→ Work task
Pick every line from the data that holds the word "else".

==== Working data

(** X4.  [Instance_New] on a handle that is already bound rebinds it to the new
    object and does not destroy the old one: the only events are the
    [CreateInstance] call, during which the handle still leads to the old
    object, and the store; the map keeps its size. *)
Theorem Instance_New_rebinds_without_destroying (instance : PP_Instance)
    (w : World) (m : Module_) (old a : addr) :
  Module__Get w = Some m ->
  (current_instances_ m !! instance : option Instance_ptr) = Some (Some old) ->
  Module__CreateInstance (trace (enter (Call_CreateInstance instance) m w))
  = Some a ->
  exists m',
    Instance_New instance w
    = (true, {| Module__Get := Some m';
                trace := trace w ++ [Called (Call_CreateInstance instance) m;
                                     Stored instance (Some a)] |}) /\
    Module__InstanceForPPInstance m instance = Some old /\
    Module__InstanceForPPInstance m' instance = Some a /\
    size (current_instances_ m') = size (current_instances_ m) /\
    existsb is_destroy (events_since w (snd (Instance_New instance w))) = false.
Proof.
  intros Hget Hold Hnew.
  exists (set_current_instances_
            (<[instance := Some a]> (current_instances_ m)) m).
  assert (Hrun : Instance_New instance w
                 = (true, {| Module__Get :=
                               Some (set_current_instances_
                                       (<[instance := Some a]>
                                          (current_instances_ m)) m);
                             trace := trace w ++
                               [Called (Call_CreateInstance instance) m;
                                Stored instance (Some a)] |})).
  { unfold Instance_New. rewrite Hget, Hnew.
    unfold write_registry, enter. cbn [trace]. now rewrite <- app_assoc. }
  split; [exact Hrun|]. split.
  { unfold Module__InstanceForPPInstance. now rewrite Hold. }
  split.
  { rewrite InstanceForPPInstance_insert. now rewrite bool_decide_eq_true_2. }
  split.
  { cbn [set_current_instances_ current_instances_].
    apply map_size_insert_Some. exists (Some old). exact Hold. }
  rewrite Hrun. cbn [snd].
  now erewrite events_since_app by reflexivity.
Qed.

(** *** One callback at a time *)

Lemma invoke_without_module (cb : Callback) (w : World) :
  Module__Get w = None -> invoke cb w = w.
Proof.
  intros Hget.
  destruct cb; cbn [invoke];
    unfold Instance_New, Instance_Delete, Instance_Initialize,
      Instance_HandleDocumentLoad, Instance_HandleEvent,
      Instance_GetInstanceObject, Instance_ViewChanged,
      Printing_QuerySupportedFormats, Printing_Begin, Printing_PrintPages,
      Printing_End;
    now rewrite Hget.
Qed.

========
==== Working data

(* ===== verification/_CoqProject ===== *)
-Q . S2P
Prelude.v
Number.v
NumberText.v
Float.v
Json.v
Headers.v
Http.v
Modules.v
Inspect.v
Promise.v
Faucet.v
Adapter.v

========
==== Working data

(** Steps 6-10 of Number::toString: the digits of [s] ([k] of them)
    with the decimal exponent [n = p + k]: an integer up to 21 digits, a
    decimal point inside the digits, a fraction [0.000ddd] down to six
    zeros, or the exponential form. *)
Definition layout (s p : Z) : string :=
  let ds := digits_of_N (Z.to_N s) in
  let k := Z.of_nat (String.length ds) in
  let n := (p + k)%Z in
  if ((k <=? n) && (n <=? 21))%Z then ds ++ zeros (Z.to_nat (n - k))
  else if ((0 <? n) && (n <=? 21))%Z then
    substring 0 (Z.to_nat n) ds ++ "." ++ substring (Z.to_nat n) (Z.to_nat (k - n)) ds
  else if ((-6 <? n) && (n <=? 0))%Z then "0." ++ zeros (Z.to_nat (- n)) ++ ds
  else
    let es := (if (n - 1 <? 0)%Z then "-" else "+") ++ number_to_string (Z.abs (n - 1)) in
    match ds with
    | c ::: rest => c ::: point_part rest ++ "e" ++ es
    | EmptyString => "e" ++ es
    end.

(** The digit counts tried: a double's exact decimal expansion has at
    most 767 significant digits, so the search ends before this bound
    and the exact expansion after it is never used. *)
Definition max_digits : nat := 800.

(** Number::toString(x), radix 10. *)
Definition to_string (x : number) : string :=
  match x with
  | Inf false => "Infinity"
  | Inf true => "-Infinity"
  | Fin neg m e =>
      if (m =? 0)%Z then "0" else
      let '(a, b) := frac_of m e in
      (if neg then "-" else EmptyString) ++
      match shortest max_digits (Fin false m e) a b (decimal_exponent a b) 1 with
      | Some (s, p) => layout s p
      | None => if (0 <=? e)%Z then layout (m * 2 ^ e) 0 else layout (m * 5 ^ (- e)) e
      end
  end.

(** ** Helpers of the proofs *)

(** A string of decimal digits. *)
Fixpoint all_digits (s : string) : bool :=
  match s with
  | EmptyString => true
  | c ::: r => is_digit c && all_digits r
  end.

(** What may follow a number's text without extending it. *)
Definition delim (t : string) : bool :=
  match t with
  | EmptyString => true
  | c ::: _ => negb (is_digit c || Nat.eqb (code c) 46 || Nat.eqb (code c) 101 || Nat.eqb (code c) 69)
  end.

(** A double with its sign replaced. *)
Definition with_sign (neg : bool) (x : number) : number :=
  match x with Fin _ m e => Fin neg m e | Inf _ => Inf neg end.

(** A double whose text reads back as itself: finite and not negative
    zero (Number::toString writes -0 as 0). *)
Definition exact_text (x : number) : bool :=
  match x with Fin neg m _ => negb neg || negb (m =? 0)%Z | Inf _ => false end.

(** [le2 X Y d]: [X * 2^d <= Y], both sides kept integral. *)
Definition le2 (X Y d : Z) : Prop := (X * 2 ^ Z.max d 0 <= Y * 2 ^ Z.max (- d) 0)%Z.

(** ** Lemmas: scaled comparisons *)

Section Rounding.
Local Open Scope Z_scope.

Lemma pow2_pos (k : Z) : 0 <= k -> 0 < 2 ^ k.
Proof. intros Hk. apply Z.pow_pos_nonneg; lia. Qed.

========

→ Answer below
  else if ((0 <? n) && (n <=? 21))%Z then
  else if ((-6 <? n) && (n <=? 0))%Z then "0." ++ zeros (Z.to_nat (- n)) ++ ds
  else
    let es := (if (n - 1 <? 0)%Z then "-" else "+") ++ number_to_string (Z.abs (n - 1)) in
      if (m =? 0)%Z then "0" else
      (if neg then "-" else EmptyString) ++
      | None => if (0 <=? e)%Z then layout (m * 2 ^ e) 0 else layout (m * 5 ^ (- e)) e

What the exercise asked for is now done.